#KRW Group Project: Building Narratives from Knowledge Graphs
##Group number: P5-2
###Group members: Fina Polat, Hein Kolk, Jelle Wassenaar, Siddharth Chaubal

This is the last notebook of a series of 3.

Research goal: We are a newspaper agency and want to develop a system to create articles semi-automatically. The goal is to create a newspaper story using information from existing KGs, and to help readers better understanding the content/setting of the story (e.g. visualise a timeline to understand big events and actors in a political or historical event, summarising a movie or the life of someone, etc.).

We are going to generate a gossip story using T5 language model (LM).
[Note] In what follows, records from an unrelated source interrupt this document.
(* ===== verification/InterfaceDown.v ===== *)
(** * The interface_down_event flag between threads

    ParodusInternal.c keeps the flag under [interface_down_mut] and signals
    [interface_down_con] when it is reset; [wait_while_interface_down] of connection.c
    waits until it is. Connection.v has the waiter on its own; here its program points
    are interleaved with the operations of the other threads. Each critical section
    does nothing that blocks while it holds the mutex, so it is one step; between the
    section that reads the flag and the one that goes to sleep the mutex is free. *)

From stdpp Require Import relations.
From S2P Require Import Prelude.
Local Open Scope Z_scope.

(** What the other threads do to the flag, and the shutdown. *)
Inductive flag_op : Set :=
| op_set                 (* set_interface_down_event *)
| op_reset               (* reset_interface_down_event *)
| op_shutdown.           (* g_shutdown = true *)
#[export] Instance flag_op_eq_dec : EqDecision flag_op.
Proof. solve_decision. Defined.

(** The points of [wait_while_interface_down]. *)
Inductive waiter_pc : Set :=
| w_test                 (* before get_interface_down_event *)
| w_lock                 (* the interface is down; before the mutex is locked to wait *)
| w_wait                 (* in pthread_cond_wait, asleep *)
| w_woken                (* signalled; the wait returns 0 *)
| w_check                (* the mutex is unlocked; before g_shutdown is read *)
| w_done (rtn : Z).
#[export] Instance waiter_pc_eq_dec : EqDecision waiter_pc.
Proof. solve_decision. Defined.

Record istate : Set := mk_i {
  interface_down_event : bool;
  i_shutdown : bool;
  waiter : waiter_pc
}.
#[export] Instance istate_settable : Settable istate := λ s, mk_i
  (interface_down_event s) (i_shutdown s) (waiter s).

Definition set_interface_down_event (s : istate) : istate := s <| interface_down_event := true |>.

Definition signal_interface_down_con (s : istate) : istate :=
  match waiter s with w_wait => s <| waiter := w_woken |> | _ => s end.
Definition reset_interface_down_event (s : istate) : istate :=
  signal_interface_down_con (s <| interface_down_event := false |>).

Definition flag_step (op : flag_op) (s : istate) : istate :=
  match op with
  | op_set => set_interface_down_event s
  | op_reset => reset_interface_down_event s
  | op_shutdown => s <| i_shutdown := true |>
  end.

(** The waiter's next step; it has none while it sleeps and when it is done. *)
Definition waiter_step (s : istate) : option istate :=
  match waiter s with
  | w_test => Some (s <| waiter := if interface_down_event s then w_lock else w_done 0 |>)
  | w_lock => Some (s <| waiter := w_wait |>)
  | w_wait => None
  | w_woken => Some (s <| waiter := w_check |>)
  | w_check => Some (s <| waiter := if i_shutdown s then w_done (-1) else w_test |>)
  | w_done _ => None
  end.

(** A step of another thread or of the waiter; a wait may also end spuriously. *)
Inductive istep : istate → istate → Prop :=
| i_other op s : istep s (flag_step op s)
| i_waiter s s' : waiter_step s = Some s' → istep s s'
| i_spurious s : waiter s = w_wait → istep s (s <| waiter := w_woken |>).

(** The waiter on its own. *)
Definition own_step (s s' : istate) : Prop := waiter_step s = Some s'.

(** [shutdownSocketConnection] as far as the waiter sees it. *)
Definition shutdown_ops : list flag_op := [op_shutdown; op_reset].

Definition after_ops (ops : list flag_op) (s : istate) : istate := foldl (λ s op, flag_step op s) s ops.

Definition i_init (down shut : bool) : istate := mk_i down shut w_test.

(** ** Lemmas *)

(** The result is that of the interface being up, or of a shutdown. *)
Definition result_ok (s : istate) : Prop :=
  ∀ r, waiter s = w_done r → r = 0 \/ (r = -1 /\ i_shutdown s = true).

Lemma flag_step_done (op : flag_op) (s : istate) (r : Z) :
  waiter (flag_step op s) = w_done r → waiter s = w_done r /\ (i_shutdown s = true → i_shutdown (flag_step op s) = true).
Proof.
  destruct s as [down sh wt], op; cbn; unfold reset_interface_down_event, signal_interface_down_con; cbn; try done.
  destruct wt; cbn; try done.
Qed.

Lemma istep_result_ok (s s' : istate) : result_ok s → istep s s' → result_ok s'.
Proof.
  intros Hs Hstep r Hr. destruct Hstep as [op s|s s' Hw|s Hw].
  - apply flag_step_done in Hr as [Hr Hsh]. destruct (Hs r Hr) as [?|[? ?]]; [by left|right; auto].
  - unfold waiter_step in Hw. destruct (waiter s) eqn:Hpc; try done; injection Hw as <-; cbn in Hr; try done.
    + destruct (interface_down_event s); [done|]. injection Hr as <-. by left.
    + destruct (i_shutdown s) eqn:Hsh; [|done]. injection Hr as <-. by right.
  - done.
Qed.

Lemma reachable_result_ok (down shut : bool) (s : istate) : rtc istep (i_init down shut) s → result_ok s.
Proof.
  intros Hr. refine (rtc_ind_r (R := istep) result_ok (i_init down shut) _ _ s Hr); [done|].
  intros s1 s2 _ Hstep Hs. by apply (istep_result_ok s1).
Qed.

Lemma own_step_istep (s s' : istate) : rtc own_step s s' → rtc istep s s'.
Proof.
  induction 1 as [|s1 s2 s3 H1 _ IH]; [constructor|]. eapply rtc_l; [by apply i_waiter|done].
Qed.

(** A waiter that is not going to sleep gets to its end when the interface is up. *)
Lemma awake_ends (s : istate) :
  interface_down_event s = false → waiter s ≠ w_lock → waiter s ≠ w_wait →
  ∃ r s', rtc own_step s s' /\ waiter s' = w_done r.
Proof.
  destruct s as [down sh wt]. cbn. intros -> Hl Hw. destruct wt; try done.
  - exists 0, (mk_i false sh (w_done 0)). split; [by apply rtc_once|done].
  - exists (if sh then -1 else 0), (mk_i false sh (w_done (if sh then -1 else 0))). split; [|done].
    destruct sh; repeat (eapply rtc_l; [reflexivity|cbn]); apply rtc_refl.
  - exists (if sh then -1 else 0), (mk_i false sh (w_done (if sh then -1 else 0))). split; [|done].
    destruct sh; repeat (eapply rtc_l; [reflexivity|cbn]); apply rtc_refl.
  - exists rtn, (mk_i false sh (w_done rtn)). split; [apply rtc_refl|done].
Qed.

(** One that is, sleeps, and nothing it does itself wakes it. *)
Definition stuck (s : istate) : Prop := waiter s = w_lock \/ waiter s = w_wait.

Lemma stuck_stays (s s' : istate) : stuck s → rtc own_step s s' → stuck s'.
Proof.
  intros Hs Hr. induction Hr as [|s1 s2 s3 H1 _ IH]; [done|]. apply IH.
  unfold own_step, waiter_step in H1. destruct Hs as [Hs|Hs]; rewrite Hs in H1; [|done].
  injection H1 as <-. by right.
Qed.

Lemma before_lock_stays (ops : list flag_op) (s : istate) : waiter s = w_lock → waiter (after_ops ops s) = w_lock.
Proof.
  revert s. induction ops as [|op ops IH]; intros s Hs; [done|]. apply IH.
  destruct s as [down sh wt], op; cbn in *; subst; done.
Qed.

(** ** Properties *)

(** What [wait_while_interface_down] promises: in every interleaving it ends with 0,
    or with -1 only when a shutdown has been asked for; and a reset of the flag that
    finds the waiter awake or asleep, but not on its way to sleep, lets it come to its
    end. *)
Theorem interface_wait_sound (down shut : bool) (s : istate) (Hr : rtc istep (i_init down shut) s) :
  (∀ r, waiter s = w_done r → r = 0 \/ (r = -1 /\ i_shutdown s = true)) /\
  (waiter s ≠ w_lock → ∃ r s', rtc own_step (reset_interface_down_event s) s' /\ waiter s' = w_done r /\
     (r = 0 \/ (r = -1 /\ i_shutdown s' = true))).
Proof.
  split; [by apply (reachable_result_ok down shut)|]. intros Hl.
  destruct (awake_ends (reset_interface_down_event s)) as (r & s' & Hrun & Hd);
    [by destruct s as [? ? []]|by destruct s as [? ? []]|by destruct s as [? ? []]|].
  exists r, s'. split_and!; [done..|]. apply (reachable_result_ok down shut s'); [|done].
  etrans; [exact Hr|]. eapply rtc_l; [apply (i_other op_reset)|]. by apply own_step_istep.
Qed.

(** The wake-up can be missed: the flag is read and the wait begun in two critical
    sections, so whatever happens to the flag in between, a shutdown included, the
    waiter goes to sleep all the same, and with no further operation it never ends. *)
Theorem interface_up_missed (shut : bool) (ops : list flag_op) :
  ∃ s, rtc istep (i_init true shut) s /\
    rtc istep (i_init true shut) (after_ops ops s) /\
    ∀ s', rtc own_step (after_ops ops s) s' → ∀ r, waiter s' ≠ w_done r.
Proof.
  set (s := mk_i true shut w_lock). exists s.
  assert (rtc istep (i_init true shut) s) as Hs by (apply rtc_once; by apply i_waiter).
  split; [done|]. split.
  - etrans; [exact Hs|]. generalize s. induction ops as [|op ops IH]; intros s0; [done|].
    eapply rtc_l; [apply (i_other op)|apply IH].
  - intros s' Hrun r Hd. apply stuck_stays in Hrun; [|left; by apply before_lock_stays].
    destruct Hrun as [Hw|Hw]; by rewrite Hd in Hw.
Qed.

(** ** Witnesses *)

(** The interface comes up between the two sections: it is up, and the waiter sleeps. *)
Lemma interface_up_asleep :
  ∃ s, rtc istep (i_init true false) s /\ interface_down_event s = false /\ waiter s = w_wait.
Proof.
  exists (mk_i false false w_wait). split; [|done].
  eapply rtc_l; [by apply i_waiter|]. cbn. eapply rtc_l; [apply (i_other op_reset)|]. cbn.
  eapply rtc_l; [by apply i_waiter|]. apply rtc_refl.
Qed.

Example interface_wait_sound_witness :
  rtc istep (i_init false false) (mk_i false false (w_done 0)) /\ ∃ r, r = 0 \/ (r = -1 /\ false = true).
Proof.
  assert (rtc istep (i_init false false) (mk_i false false (w_done 0))) as Hr by (apply rtc_once; by apply i_waiter).
  split; [exact Hr|]. exists 0. exact (proj1 (interface_wait_sound _ _ _ Hr) 0 eq_refl).
Defined.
In order to do that we are going to:
* pre-process WebNLG Dataset - Part 1
* fine-tune T5 language model with WebNLG Dataset. - Part 2
* automatically generate stories (template + automatically generated text) - Part 3

The WebNLG data (Gardent el al., 2017) was created to promote the development (i) of RDF verbalisers and (ii) of microplanners able to handle a wide range of linguistic constructions.

T5 Language Model : Colin Raffel et al. “Exploring the limits of transfer learning with a unified
text-to-text transformer”. In: arXiv preprint arXiv:1910.10683 (2019).

The code in this notebook is adapted from https://github.com/MathewAlexander/T5_nlg

In [None]:
!pip install transformers
!pip install sentencepiece

Collecting transformers
  Downloading transformers-4.18.0-py3-none-any.whl (4.0 MB)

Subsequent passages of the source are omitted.